** EXERCISE DETAILS **
Only one stretch of the records below is wanted: the lines from the one holding "HC in H|lia]." through the one holding "Lemma process_responses_ok C". Return it exactly, both ends included.

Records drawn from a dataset
-----
Lemma respond_row C i row gs :
  all_know C gs → (∀ k, (k < n)%nat → i = k ∧ TStart k ∈ C ∨ TDeal i k ∈ C) → (∀ j k, TResp i j k ∉ C) → row_ok i row →
  ∃ C' gs',
    sforM (λ _ '(j, r), sforM (λ _ k, process_response j k r) tt all) tt (imap (λ j r, (Z.of_nat j, r)) row) gs
      = (Ret tt, gs') ∧ all_know C' gs' ∧
    ∀ t, t ∈ C' ↔ t ∈ C ∨ ∃ j k, (j < n)%nat ∧ (k < n)%nat ∧ k ≠ j ∧ j ≠ i ∧ t = TResp i j k.
Proof.
  intros Hall Hd HC [Hlen Hrow].
  destruct (sforM_inv (λ l _ gs, ∃ C', all_know C' gs ∧
      ∀ t, t ∈ C' ↔ t ∈ C ∨ ∃ j k, (j < length l)%nat ∧ (k < n)%nat ∧ k ≠ j ∧ j ≠ i ∧ t = TResp i j k)
    (λ _ '(j, r), sforM (λ _ k, process_response j k r) tt all) (imap (λ j r, (Z.of_nat j, r)) row) tt gs)
    as ([] & gs' & -> & C' & Hall' & HC').
  - intros l1 [z o] l2 [] gs1 E (C1 & Hall1 & HC1). rewrite length_app. cbn [length].
    assert (∃ o', row !! length l1 = Some o' ∧ (Z.of_nat (length l1), o') = (z, o)) as (o' & Ho & [= <- <-]).
    { assert (imap (λ j r, (Z.of_nat j, r)) row !! length l1 = Some (z, o)) as Hz by (rewrite E; by apply list_lookup_middle).
      rewrite list_lookup_imap in Hz. apply fmap_Some in Hz as (o' & Ho' & Heq). by exists o'. }
    destruct (respond_all C1 i (length l1) o' gs1 Hall1) as (C2 & gs2 & Hrun & Hall2 & HC2); [|..|by apply Hrow|].
    + intros k Hk. destruct (Hd k Hk) as [[? ?]|?]; [left; split; [done|]|right]; apply HC1; by left.
    + intros k. rewrite HC1. intros [H|(j & k' & Hj & _ & _ & _ & [= <- _])]; [by apply HC in H|lia].
    + exists tt, gs2. split; [done|]. exists C2. split; [done|]. intros t. rewrite HC2, HC1. split.
      * intros [[?|(j & k & ? & ? & ? & ? & ->)]|(k & ? & ? & ? & ->)]; [by left|right; exists j, k; split; [lia|done]|].
        right. exists (length l1), k. split; [lia|done].
      * intros [?|(j & k & Hj & ? & ? & ? & ->)]; [by left; left|]. destruct (decide (j = length l1)) as [->|].
        -- right. by exists k.
        -- left. right. exists j, k. split; [lia|done].
  - exists C. split; [done|]. intros t. cbn. split; [by left|]. intros [?|(j & k & ? & _)]; [done|lia].
  - exists C', gs'. rewrite length_imap, Hlen in HC'. done.
Qed.

Definition all_answered (C : list Tag) : Prop :=
  (∀ i, (i < n)%nat → TStart i ∈ C) ∧
  (∀ i k, (i < n)%nat → (k < n)%nat → k ≠ i → TDeal i k ∈ C) ∧
  (∀ i j k, (i < n)%nat → (j < n)%nat → (k < n)%nat → k ≠ j → j ≠ i → TResp i j k ∈ C).

Lemma process_responses_ok C rows gs :
  all_know C gs → all_dealt C → length rows = n → (∀ i row, rows !! i = Some row → row_ok i row) →
  ∃ C' gs', process_responses rows gs = (Ret tt, gs') ∧ all_know C' gs' ∧ all_answered C'.
Proof.
  intros Hall HC Hlen Hrows. unfold process_responses, sbind, sget. rewrite (nodes_all _ _ Hall).
  assert (∀ i k, (i < n)%nat → (k < n)%nat → i = k ∧ TStart k ∈ C ∨ TDeal i k ∈ C) as Hd.
  { intros i k Hi Hk. destruct (decide (i = k)) as [->|Hne]; [left; split; [done|]|right]; apply HC; [left; by exists k|].
    right. exists i, k. done. }
  assert (∀ i j k, TResp i j k ∉ C) as Hno.
  { intros i j k. rewrite (HC (TResp i j k)). intros [(? & _ & [=])|(? & ? & _ & _ & _ & [=])]. }
  destruct (sforM_inv (λ l _ gs, ∃ C', all_know C' gs ∧ ∀ t, t ∈ C' ↔ t ∈ C ∨
      ∃ i j k, (i < length l)%nat ∧ (j < n)%nat ∧ (k < n)%nat ∧ k ≠ j ∧ j ≠ i ∧ t = TResp i j k)
    (λ _ resp, sforM (λ _ '(j, r), sforM (λ _ k, process_response j k r) tt all) tt (imap (λ j r, (Z.of_nat j, r)) resp))
    rows tt gs) as ([] & gs' & -> & C' & Hall' & HC').
  - intros l1 row l2 [] gs1 E (C1 & Hall1 & HC1). rewrite length_app. cbn [length].
    assert (rows !! length l1 = Some row) as Hrow by (rewrite E; by apply list_lookup_middle).
    pose proof (lookup_lt_Some _ _ _ Hrow) as Hlt. rewrite Hlen in Hlt.
    destruct (respond_row C1 (length l1) row gs1 Hall1) as (C2 & gs2 & Hrun & Hall2 & HC2); [|..|by apply Hrows|].
    + intros k Hk. destruct (Hd _ k Hlt Hk) as [[? ?]|?]; [left; split; [done|]|right]; apply HC1; by left.
    + intros j k. rewrite HC1. intros [H|(i & j' & k' & Hi & _ & _ & _ & _ & [= <- _ _])]; [by apply Hno in H|lia].
    + exists tt, gs2. split; [done|]. exists C2. split; [done|]. intros t. rewrite HC2, HC1. split.
      * intros [[?|(i & j & k & ? & Hx)]|(j & k & ?)]; [by left|right; exists i, j, k; split; [lia|done]|].
        right. exists (length l1), j, k. split; [lia|done].
      * intros [?|(i & j & k & Hi & Hx)]; [by left; left|]. destruct (decide (i = length l1)) as [->|].
        -- right. by exists j, k.
        -- left. right. exists i, j, k. split; [lia|done].
  - exists C. split; [done|]. intros t. cbn. split; [by left|]. intros [?|(i & j & k & ? & _)]; [done|lia].
  - exists C', gs'. split; [done|]. split; [done|]. rewrite Hlen in HC'. split; [|split].
    + intros i Hi. apply HC'. left. apply HC. left. by exists i.
    + intros i k Hi Hk Hne. apply HC'. left. apply HC. right. by exists i, k.
    + intros i j k Hi Hj Hk Hkj Hji. apply HC'. right. by exists i, j, k.
Qed.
-----
** TASK ANSWER **
    + intros k. rewrite HC1. intros [H|(j & k' & Hj & _ & _ & _ & [= <- _])]; [by apply HC in H|lia].
    + exists tt, gs2. split; [done|]. exists C2. split; [done|]. intros t. rewrite HC2, HC1. split.
      * intros [[?|(j & k & ? & ? & ? & ? & ->)]|(k & ? & ? & ? & ->)]; [by left|right; exists j, k; split; [lia|done]|].
        right. exists (length l1), k. split; [lia|done].
      * intros [?|(j & k & Hj & ? & ? & ? & ->)]; [by left; left|]. destruct (decide (j = length l1)) as [->|].
        -- right. by exists k.
        -- left. right. exists j, k. split; [lia|done].
  - exists C. split; [done|]. intros t. cbn. split; [by left|]. intros [?|(j & k & ? & _)]; [done|lia].
  - exists C', gs'. rewrite length_imap, Hlen in HC'. done.
Qed.

Definition all_answered (C : list Tag) : Prop :=
  (∀ i, (i < n)%nat → TStart i ∈ C) ∧
  (∀ i k, (i < n)%nat → (k < n)%nat → k ≠ i → TDeal i k ∈ C) ∧
  (∀ i j k, (i < n)%nat → (j < n)%nat → (k < n)%nat → k ≠ j → j ≠ i → TResp i j k ∈ C).

Lemma process_responses_ok C rows gs :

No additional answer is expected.